◆ TASK BRIEF
Write out the entries again. Match each one exactly.
○ ○ ○ ○
(** * P2P analysis: the processing block of [p.py], embedded and verified

    [p.py] is a Streamlit script.  On upload it reads one Excel sheet into a
    pandas [DataFrame], coerces dates and numbers, derives per-record fields,
    builds grouped summary tables and audit subsets, and stores them in
    [st.session_state].

    The embedding follows the script line by line on a small model of the
    pandas operations it calls:

    - a cell is a tagged value; [NA] stands for [NaN], [NaT] and [None];
    - [float64] numbers are idealised as exact rationals ([Qc]); rounding
      error, infinities and overflow of binary floating point are outside the
      model;
    - a [Timestamp] is a number of nanoseconds since the epoch ([Z]);
    - a [DataFrame] is an ordered list of column names and a list of labelled
      rows, each row a finite map from column name to cell;
    - column access by a missing name raises [KeyError];
    - parsing of strings into dates and numbers, and the tie order of numpy's
      default (non-stable) quicksort, belong to the libraries and are taken
      as parameters.  [astype(str)] follows pandas 1.x/2.x, where a missing
      period is formatted as the string NaT. *)

From stdpp Require Import gmap strings list fin_maps numbers sorting pretty.
From Stdlib Require Import QArith Qcanon Qround Lqa.

Local Open Scope string_scope.
Local Open Scope list_scope.
Local Open Scope Qc_scope.

(** ** Cells *)

Inductive cell :=
| NA                      (* NaN / NaT / None *)
| Num (q : Qc)            (* float64, as an exact rational *)
| Str (s : string)        (* Python str *)
| Ts (t : Z)              (* Timestamp: nanoseconds since 1970-01-01 *)
| Td (d : Z)              (* Timedelta: nanoseconds *)
| Per (m : Z)             (* Period[M]: months since 1970-01 *)
| Bool (b : bool).

Global Instance cell_eq_dec : EqDecision cell.
Proof. solve_decision. Defined.

Global Instance cell_inhabited : Inhabited cell := populate NA.

Definition num (z : Z) : cell := Num (Qc_of_Z z).

Definition isna (c : cell) : bool :=
  match c with NA => true | _ => false end.

(** The value a cell adds to a [sum]: pandas skips missing values. *)
Definition num0 (c : cell) : Qc :=
  match c with Num q => q | _ => 0 end.

(** ** Calendar: [Timestamp] to [Period[M]] and its string form *)

Definition ns_per_day : Z := 86400000000000.

(** Days since the epoch, rounding towards minus infinity. *)
Definition days_of_ns (t : Z) : Z := (t / ns_per_day)%Z.

(** Proleptic Gregorian year and month of a day number. *)
Definition civil_year_month (days : Z) : Z * Z :=
  let z := (days + 719468)%Z in
  let era := (z / 146097)%Z in
  let doe := (z - era * 146097)%Z in
  let yoe := ((doe - doe / 1460 + doe / 36524 - doe / 146096) / 365)%Z in
  let doy := (doe - (365 * yoe + yoe / 4 - yoe / 100))%Z in
  let mp := ((5 * doy + 2) / 153)%Z in
  let m := (if (mp <? 10)%Z then mp + 3 else mp - 9)%Z in
  let y := (yoe + era * 400 + (if (m <=? 2)%Z then 1 else 0))%Z in
  (y, m).

Definition month_ordinal (t : Z) : Z :=
  let '(y, m) := civil_year_month (days_of_ns t) in
  ((y - 1970) * 12 + (m - 1))%Z.

Definition pad_left (width : nat) (s : string) : string :=
  String.concat "" (replicate (width - String.length s) "0") +:+ s.

Definition period_str (ord : Z) : string :=
  pad_left 4 (pretty (1970 + ord / 12)%Z) +:+ "-" +:+
  pad_left 2 (pretty (ord `mod` 12 + 1)%Z).
(** * Break-even / cost-volume-profit calculator

    A shallow embedding of the calculation code of the repository:

    - [Index.calculateResults]      (costbreak-viz-15-main/src/pages/Index.tsx)
    - [ResultsTable.profitMargin]   (src/components/ResultsTable.tsx)
    - [AnalysisDashboard.useEffect_recalculate] and
      [AnalysisDashboard.handleInputChange] (src/components/AnalysisDashboard.tsx)
    - [InputField.handleChange]     (the InputField component)

    Numbers.  The code is embedded twice.

    In the first embedding (modules [JS], [Index], [ResultsTable],
    [AnalysisDashboard]) a JavaScript [number] holding a finite value is a
    rational [Q] and [+ - * /] are the exact operations of [Q]: rounding
    to binary64, overflow and underflow are outside it.  It carries the
    structure of the table and of the chart and the algebraic identities,
    which are statements of exact arithmetic.  Two rationals denoting
    the same number are related by [==] ([Qeq]).  [Qdiv] is total with
    [x / 0 == 0]; every division of the source sits behind a guard that
    makes its divisor non-zero, which is proved below, so that value is
    never observed.  The values a [number] has besides the finite ones
    ([NaN], [Infinity]) arise there from [parseFloat] only and are
    modelled in the input-handling layer by the type [number].

    In the second embedding (modules [Binary64], [Index64],
    [Dashboard64]) a [number] is a binary64 float with the arithmetic
    and the comparisons of the language, the toasts are a log that
    [calculateResults] and the effect thread, and the dashboard's state
    is a record of its five cells.  What depends on rounding, on
    overflow or underflow, on [NaN], on the toasts or on a loop ending
    is stated there. *)

From Stdlib Require Import QArith Qround Qabs ZArith List Bool Lia Lqa.
From Stdlib Require Import String Ascii.
From Stdlib Require Import Sorting.Sorted Sorting.Permutation.
From Stdlib Require Import Floats.
Import ListNotations.

Set Warnings "-inexact-float".

Local Open Scope Q_scope.

(** ** The JavaScript operations the source uses *)

Module JS.

(** [a < b] on numbers; [a <= b] is [Qle_bool]. *)
Definition Qlt_bool (a b : Q) : bool := negb (Qle_bool b a).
○ ○ ○ ○
◆ FINISHED TASK
(** * P2P analysis: the processing block of [p.py], embedded and verified

    [p.py] is a Streamlit script.  On upload it reads one Excel sheet into a
    pandas [DataFrame], coerces dates and numbers, derives per-record fields,
    builds grouped summary tables and audit subsets, and stores them in
    [st.session_state].

    The embedding follows the script line by line on a small model of the
    pandas operations it calls:

    - a cell is a tagged value; [NA] stands for [NaN], [NaT] and [None];
    - [float64] numbers are idealised as exact rationals ([Qc]); rounding
      error, infinities and overflow of binary floating point are outside the
      model;
    - a [Timestamp] is a number of nanoseconds since the epoch ([Z]);
    - a [DataFrame] is an ordered list of column names and a list of labelled
      rows, each row a finite map from column name to cell;
    - column access by a missing name raises [KeyError];
    - parsing of strings into dates and numbers, and the tie order of numpy's
      default (non-stable) quicksort, belong to the libraries and are taken
      as parameters.  [astype(str)] follows pandas 1.x/2.x, where a missing
      period is formatted as the string NaT. *)

From stdpp Require Import gmap strings list fin_maps numbers sorting pretty.
From Stdlib Require Import QArith Qcanon Qround Lqa.

Local Open Scope string_scope.
Local Open Scope list_scope.
Local Open Scope Qc_scope.

(** ** Cells *)

Inductive cell :=
| NA                      (* NaN / NaT / None *)
| Num (q : Qc)            (* float64, as an exact rational *)
| Str (s : string)        (* Python str *)
| Ts (t : Z)              (* Timestamp: nanoseconds since 1970-01-01 *)
| Td (d : Z)              (* Timedelta: nanoseconds *)
| Per (m : Z)             (* Period[M]: months since 1970-01 *)
| Bool (b : bool).

Global Instance cell_eq_dec : EqDecision cell.
Proof. solve_decision. Defined.

Global Instance cell_inhabited : Inhabited cell := populate NA.

Definition num (z : Z) : cell := Num (Qc_of_Z z).

Definition isna (c : cell) : bool :=
  match c with NA => true | _ => false end.

(** The value a cell adds to a [sum]: pandas skips missing values. *)
Definition num0 (c : cell) : Qc :=
  match c with Num q => q | _ => 0 end.

(** ** Calendar: [Timestamp] to [Period[M]] and its string form *)

Definition ns_per_day : Z := 86400000000000.

(** Days since the epoch, rounding towards minus infinity. *)
Definition days_of_ns (t : Z) : Z := (t / ns_per_day)%Z.

(** Proleptic Gregorian year and month of a day number. *)
Definition civil_year_month (days : Z) : Z * Z :=
  let z := (days + 719468)%Z in
  let era := (z / 146097)%Z in
  let doe := (z - era * 146097)%Z in
  let yoe := ((doe - doe / 1460 + doe / 36524 - doe / 146096) / 365)%Z in
  let doy := (doe - (365 * yoe + yoe / 4 - yoe / 100))%Z in
  let mp := ((5 * doy + 2) / 153)%Z in
  let m := (if (mp <? 10)%Z then mp + 3 else mp - 9)%Z in
  let y := (yoe + era * 400 + (if (m <=? 2)%Z then 1 else 0))%Z in
  (y, m).

Definition month_ordinal (t : Z) : Z :=
  let '(y, m) := civil_year_month (days_of_ns t) in
  ((y - 1970) * 12 + (m - 1))%Z.

Definition pad_left (width : nat) (s : string) : string :=
  String.concat "" (replicate (width - String.length s) "0") +:+ s.

Definition period_str (ord : Z) : string :=
  pad_left 4 (pretty (1970 + ord / 12)%Z) +:+ "-" +:+
  pad_left 2 (pretty (ord `mod` 12 + 1)%Z).
(** * Break-even / cost-volume-profit calculator

    A shallow embedding of the calculation code of the repository:

    - [Index.calculateResults]      (costbreak-viz-15-main/src/pages/Index.tsx)
    - [ResultsTable.profitMargin]   (src/components/ResultsTable.tsx)
    - [AnalysisDashboard.useEffect_recalculate] and
      [AnalysisDashboard.handleInputChange] (src/components/AnalysisDashboard.tsx)
    - [InputField.handleChange]     (the InputField component)

    Numbers.  The code is embedded twice.

    In the first embedding (modules [JS], [Index], [ResultsTable],
    [AnalysisDashboard]) a JavaScript [number] holding a finite value is a
    rational [Q] and [+ - * /] are the exact operations of [Q]: rounding
    to binary64, overflow and underflow are outside it.  It carries the
    structure of the table and of the chart and the algebraic identities,
    which are statements of exact arithmetic.  Two rationals denoting
    the same number are related by [==] ([Qeq]).  [Qdiv] is total with
    [x / 0 == 0]; every division of the source sits behind a guard that
    makes its divisor non-zero, which is proved below, so that value is
    never observed.  The values a [number] has besides the finite ones
    ([NaN], [Infinity]) arise there from [parseFloat] only and are
    modelled in the input-handling layer by the type [number].

    In the second embedding (modules [Binary64], [Index64],
    [Dashboard64]) a [number] is a binary64 float with the arithmetic
    and the comparisons of the language, the toasts are a log that
    [calculateResults] and the effect thread, and the dashboard's state
    is a record of its five cells.  What depends on rounding, on
    overflow or underflow, on [NaN], on the toasts or on a loop ending
    is stated there. *)

From Stdlib Require Import QArith Qround Qabs ZArith List Bool Lia Lqa.
From Stdlib Require Import String Ascii.
From Stdlib Require Import Sorting.Sorted Sorting.Permutation.
From Stdlib Require Import Floats.
Import ListNotations.

Set Warnings "-inexact-float".

Local Open Scope Q_scope.

(** ** The JavaScript operations the source uses *)

Module JS.

(** [a < b] on numbers; [a <= b] is [Qle_bool]. *)
Definition Qlt_bool (a b : Q) : bool := negb (Qle_bool b a).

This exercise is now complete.